Friday, July 10, 2026

LA Metro

Urban transit in the US is a festering sore. Ridership, especially on subway and commuter rail systems, has diminished since COVID, while transit overall is significantly less safe. Los Angeles is no exception. A recent piece in City Journal, which in 2024 broke the story of Haitians in Temporary Protrected Status, outlines the problem:

Every day, thousands of Los Angelenos take a deep breath, step out of their houses, and plunge themselves into a transit experience straight out of Mad Max. The city’s buses have become rolling homeless shelters, replete with drugs and feces. Its trains are home to murder and mayhem. As Daquan, a daily rider who works near the North Hollywood station told us, “You could kill somebody down there and just get away with it.”

The transformation has been swift and stark. Between 2020 and 2025, crime in the system more than doubled. What drove the change? L.A. Metro’s dedication to creating an equitable transit system, where all Angelenos—drug-addicted, homicidal maniacs included—can effectively ride free, without consequences.

. . . Activists and their allies in city government have spent years laser-focused on driving cops from the L.A. Metro’s buses and trains. Their argument: making people pay to use the trains is racist.

. . . Obviously, none of this is working. . . . Adjusting for ridership, battery and aggravated assaults both increased by more than 100 percent, and narcotics offenses rose by more than 800 percent.

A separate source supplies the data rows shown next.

(* ===== verification/Analyzer.v ===== *)
(** The analyzer (src/collector/analyzer.h and src/analyzer.cpp): one shadow stack and one graph per
    thread, fed with batches of trace records and cleared when the front-end has read it. *)

From S2P Require Import Prelude Statistics ShadowStack.
Local Open Scope Z_scope.

(** [collector/analyzer.h:30-50] thread_analyzer *)
Record thread_analyzer := mk_thread_analyzer { statistics : nodes_map; shadow : shadow_stack }.

Section analyzer.
(** What the uninitialised first frame of a new shadow stack holds. *)
Context (junk : stack_record).

(** [collector/src/analyzer.cpp:25-27] thread_analyzer::thread_analyzer *)
Definition new_thread_analyzer (o : overhead) : thread_analyzer :=
  mk_thread_analyzer ∅ (shadow_stack_new o junk).

(** [collector/src/analyzer.cpp:29-30] thread_analyzer::clear *)
Definition thread_clear (a : thread_analyzer) : thread_analyzer :=
  mk_thread_analyzer ∅ (shadow a).

(** The number of entries of the root map (not of all nodes). *)
(** [collector/src/analyzer.cpp:32-33] thread_analyzer::size *)
Definition thread_size (a : thread_analyzer) : nat :=
  size (filter (λ '(p, _), length p = 1%nat) (statistics a)).

(** [collector/src/analyzer.cpp:41-42] thread_analyzer::accept_calls *)
Definition thread_accept_calls (calls : list call_record) (a : thread_analyzer)
    : result thread_analyzer :=
  '(ss, m) ← update (shadow a) calls (statistics a);
  Ret (mk_thread_analyzer m ss).

(** [collector/analyzer.h:52-73] analyzer *)
Record analyzer := mk_analyzer { overhead_ : overhead; threads : gmap Z thread_analyzer }.

(** [collector/src/analyzer.cpp:45-47] analyzer::analyzer *)
Definition new_analyzer (o : overhead) : analyzer := mk_analyzer o ∅.

(** [collector/src/analyzer.cpp:49-53] analyzer::clear *)
Definition clear (a : analyzer) : analyzer :=
  mk_analyzer (overhead_ a) (thread_clear <$> threads a).

(** [collector/src/analyzer.cpp:55-56] analyzer::size *)
Definition analyzer_size (a : analyzer) : nat := size (threads a).

(** [collector/src/analyzer.cpp:64-72] analyzer::has_data *)
Definition has_data (a : analyzer) : bool :=
  existsb (λ '(_, t), negb (thread_size t =? 0)%nat) (map_to_list (threads a)).

(** [collector/src/analyzer.cpp:74-81] analyzer::accept_calls *)
Definition accept_calls (tid : Z) (calls : list call_record) (a : analyzer) : result analyzer :=
  let t := default (new_thread_analyzer (overhead_ a)) (threads a !! tid) in
  t' ← thread_accept_calls calls t;
  Ret (mk_analyzer (overhead_ a) (<[tid := t']> (threads a))).

(** ** Threads are analyzed on their own *)

Lemma accept_calls_other a tid calls a' u : accept_calls tid calls a = Ret a' → u ≠ tid →
  threads a' !! u = threads a !! u.
Proof.
  unfold accept_calls. destruct (thread_accept_calls _ _); simpl; [|done..].
  intros [= <-] ?. simpl. by rewrite lookup_insert_ne.
Qed.

(** Batches of different threads may be analyzed in any order: whatever interleaving the reader
    of the queues chooses, the outcome, with the graph of every thread, is the same. *)
Theorem accept_calls_commute a t u b c r :
  t ≠ u →
  (a' ← accept_calls t b a; accept_calls u c a') = Ret r ↔
  (a' ← accept_calls u c a; accept_calls t b a') = Ret r.
Proof.
  intros Hne. unfold accept_calls.
  destruct (thread_accept_calls b (default _ (threads a !! t))) as [x| |] eqn:Et; simpl;
    destruct (thread_accept_calls c (default _ (threads a !! u))) as [y| |] eqn:Eu; simpl;
    rewrite ?lookup_insert_ne, ?Et, ?Eu by congruence; simpl; try done.
  by rewrite insert_insert_ne by congruence.
Qed.

(** ** Reading and clearing *)

(** A batch of one thread arrives, or the front-end reads (and adds up) the graph and clears it. *)
Inductive thread_op := Batch (calls : list call_record) | Read.

Definition run_op (s : thread_analyzer * nodes_map) (op : thread_op)
    : result (thread_analyzer * nodes_map) :=
  let '(a, c) := s in
  match op with
  | Batch calls => a' ← thread_accept_calls calls a; Ret (a', c)
  | Read => Ret (thread_clear a, merge_nodes c (statistics a))
  end.

Definition batches (ops : list thread_op) : list call_record :=
  concat (map (λ op, match op with Batch b => b | Read => [] end) ops).

Definition reads_ok (s : thread_analyzer * nodes_map) : Prop :=
  wf_nodes (statistics s.1) ∧ wf_nodes s.2 ∧ stack (shadow s.1) ≠ []
  ∧ frames_ok (merge_nodes s.2 (statistics s.1)) (stack (shadow s.1)).

Lemma merge_wf a b : wf_nodes a → wf_nodes b → wf_nodes (merge_nodes a b).
Proof.
  intros Ha Hb q s. rewrite lookup_merge.
  destruct (a !! q) eqn:Ea, (b !! q) eqn:Eb; intros [= <-];
    [apply add_stats_wf; [by apply (Ha q)|by apply (Hb q)]|by apply (Ha q)|by apply (Hb q)].
Qed.

Lemma run_ops_merge ops : ∀ a c, reads_ok (a, c) →
  fold_m (update_step (inner_overhead (shadow a)) (total_overhead (shadow a)))
    (stack (shadow a), merge_nodes c (statistics a)) (batches ops)
  = ('(a', c') ← fold_m run_op (a, c) ops;
     Ret (stack (shadow a'), merge_nodes c' (statistics a'))).
Proof.
  induction ops as [|[b|] ops IH]; intros a c (Hm & Hc & Hne & Hok);
    cbn [fst snd] in *; [done|..].
  - cbn [batches map concat fold_m run_op]. fold (batches ops). rewrite fold_m_app.
    rewrite update_cleared by done. unfold thread_accept_calls.
    destruct (update (shadow a) b (statistics a)) as [[ss m]| |] eqn:E; simpl; [|done..].
    destruct (update_ok _ _ _ _ _ Hne E) as (Hok' & <- & <-).
    specialize (IH (mk_thread_analyzer m ss) c). simpl in IH. apply IH.
    split; [exact (update_wf _ _ _ _ _ Hne Hm E)|].
    split; [done|]. split; [by eapply frames_ok_nonempty|]. simpl.
    eapply frames_ok_mono, Hok'. intros q [? Hq]. rewrite lookup_merge, Hq.
    destruct (c !! q); eauto.
  - cbn [batches map concat fold_m run_op]. fold (batches ops).
    specialize (IH (thread_clear a) (merge_nodes c (statistics a))). simpl in *.
    rewrite merge_empty_r in IH. apply IH.
    split; [apply map_Forall_empty|]. split; [by apply merge_wf|]. split; [done|].
    simpl. by rewrite merge_empty_r.
Qed.

(** Reading is lossless: however the batches of a thread and the reads that clear its graph are
    interleaved, what was read and added up, with what is still in the graph, are the statistics of
    analyzing the whole trace at once. *)
Theorem reads_merge o ops a c :
  fold_m run_op (new_thread_analyzer o, ∅) ops = Ret (a, c) →
  ∃ ss, update (shadow_stack_new o junk) (batches ops) ∅
    = Ret (ss, merge_nodes c (statistics a)).
Proof.
  induction ops as [|[b|] ops IH]; simpl.
  - intros [= <- <-]. by eexists.
  - cbn [batches map concat]. fold (batches ops). unfold thread_accept_calls at 1. simpl.
    rewrite update_split by done.
    destruct (update (shadow_stack_new o junk) b ∅) as [[ss m]| |] eqn:E; simpl; [|done..].
    destruct (update_ok (shadow_stack_new o junk) b ∅ ss m ltac:(done) E) as (Hok & _).
    intros Hr.
    pose proof (run_ops_merge ops (mk_thread_analyzer m ss) ∅) as Hs. rewrite Hr in Hs. simpl in Hs.
    assert (merge_nodes ∅ m = m) as Hm
      by (apply map_eq; intros q; by rewrite lookup_merge, lookup_empty).
    rewrite Hm in Hs. rewrite Hs; [by eexists|].
    split; [|split; [apply map_Forall_empty|split; [by eapply frames_ok_nonempty|cbn [fst snd statistics shadow]; by rewrite Hm]]].
    exact (update_wf (shadow_stack_new o junk) b ∅ ss m ltac:(done) (map_Forall_empty _) E).
  - done.
Qed.

Lemma has_data_iff a :
  has_data a ↔ ∃ t x, threads a !! t = Some x ∧ thread_size x ≠ 0%nat.
Proof.
  unfold has_data. rewrite Is_true_true, existsb_exists. split.
  - intros ([t x] & Hin & Hx). exists t, x. split; [by apply elem_of_map_to_list, list_elem_of_In|].
    by apply negb_true_iff, Nat.eqb_neq in Hx.
  - intros (t & x & Hl & Hx). exists (t, x).
    split; [by apply list_elem_of_In, elem_of_map_to_list|]. by apply negb_true_iff, Nat.eqb_neq.
Qed.

(** Nothing is left to send after [clear]. *)
Lemma clear_has_no_data a : ¬ has_data (clear a).
Proof.
  rewrite has_data_iff. intros (t & x & Hl & Hx). unfold clear in Hl; simpl in Hl.
  rewrite lookup_fmap in Hl. destruct (threads a !! t); [|done]. injection Hl as <-.
  apply Hx. unfold thread_size; simpl. by rewrite map_filter_empty, map_size_empty.
Qed.
End analyzer.

(** ** Witnesses *)

Definition demo_junk : stack_record := mk_frame 0 0 0 0 [] [].

(** A call whose entry and return come in different batches, with reads in between. *)
Definition demo_ops : list thread_op :=
  [Batch [mk_record 10 7; mk_record 20 8]; Read; Batch [mk_record 30 0]; Read; Batch [mk_record 50 0]].
Definition demo_reads : thread_analyzer * nodes_map :=
  match fold_m run_op (new_thread_analyzer demo_junk (mk_overhead 1 2), ∅) demo_ops with
  | Ret s => s
  | _ => (new_thread_analyzer demo_junk (mk_overhead 1 2), ∅)
  end.

Lemma reads_merge_witness :
  ∃ ss, update (shadow_stack_new (mk_overhead 1 2) demo_junk) (batches demo_ops) ∅
    = Ret (ss, merge_nodes demo_reads.2 (statistics demo_reads.1)).
Proof. apply (reads_merge demo_junk (mk_overhead 1 2) demo_ops). by vm_compute. Defined.

Definition demo_analyzer : analyzer := new_analyzer (mk_overhead 1 2).

Definition demo_both : analyzer :=
  match
    (a' ← accept_calls demo_junk 1 [mk_record 10 7] demo_analyzer;
     accept_calls demo_junk 2 [mk_record 11 8] a')
  with Ret r => r | _ => demo_analyzer end.

Lemma accept_calls_commute_witness :
  (a' ← accept_calls demo_junk 1 [mk_record 10 7] demo_analyzer;
   accept_calls demo_junk 2 [mk_record 11 8] a') = Ret demo_both ↔
  (a' ← accept_calls demo_junk 2 [mk_record 11 8] demo_analyzer;
   accept_calls demo_junk 1 [mk_record 10 7] a') = Ret demo_both.
Proof. by apply (accept_calls_commute demo_junk). Defined.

The lawlessness starts at the entrance: about half of L.A. Metro riders don’t pay, according to data analyzed by Davis. By comparison, Metro’s fare-evasion rate was between 3 percent and 7 percent across stations in 2007. Most importantly, more than 90 percent of violent criminals on the Metro evade fares, meaning the sort of people who go on to stab old ladies in the neck could have been caught by fare enforcement, but aren’t. Despite L.A. Metro’s numerous pilot programs and quasi-safety measures, the one method proven to work for the system is the one method board members are reluctant to try: classic policing.

Kansas City discovered that free buses don't work:

Turns out there’s no such thing as a free bus ride. Kansas City started charging fares again this month to ride the bus, six years after making them free. The area’s transportation authority said it chose requiring users to pay over continuing to impose service cuts.

. . . There is voluminous evidence that charging fares, and enforcing them, helps keep troublemakers out. Randy Clarke, the head of D.C.’s Metro system, credits a crackdown on fare evasion with improved public safety. “Not everyone who fare-evades commits crimes, but almost universally, everyone who commits serious crimes fare-evades,” Clarke told Santi Ruiz on the “Statecraft” podcast. “Not many people are going to tap in and then do armed robbery.”

The Bay Area Rapid Transit system in California found that installing hardened fare gates on its subways contributed to rising revenue while reducing crime and decreasing upkeep. BART performed almost 1,000 fewer hours of corrective maintenance in the first six months after the new fare gates were installed.

Here's a vignette of fare enforcement at tbe Bay Area Rapid Transit system: According to San Francisco media,

"I hope she wasn’t hurt and I hope she received a nice ticket to pay for fare evasion," says BART Director Liz Ames, speaking to NBC Bay Area about the viral incident.

Ames tells the station that BART revenue is rising and fare evasion has plummeted thanks to the new, mostly evasion-proof fare gates — and, consequently, crime is down as well, Ames says.

Trump-supporting former BART director Debora Allen also got a call for comment from NBC Bay Area, and she was happy to take credit for spearheading the new fare gate project.

"I think it’s great. I think it’s the best thing we’ve done at BART in many, probably decades," Allen tells the station.

Ames added that revenue is up about $10 million, possibly thanks to the fare gates, and if that keeps up each year, the $90 million project to install the gates will have paid for itself in less than ten years.

When I was in tech back in the day, I had lots of assignments in the San Francisco area, and riding transit back then was an enjoyable experience. It was actually always better than in LA, but apparently things changed, and the two cities are about equally bad. Fare enforcement, at least in San Francisco, might turn things around.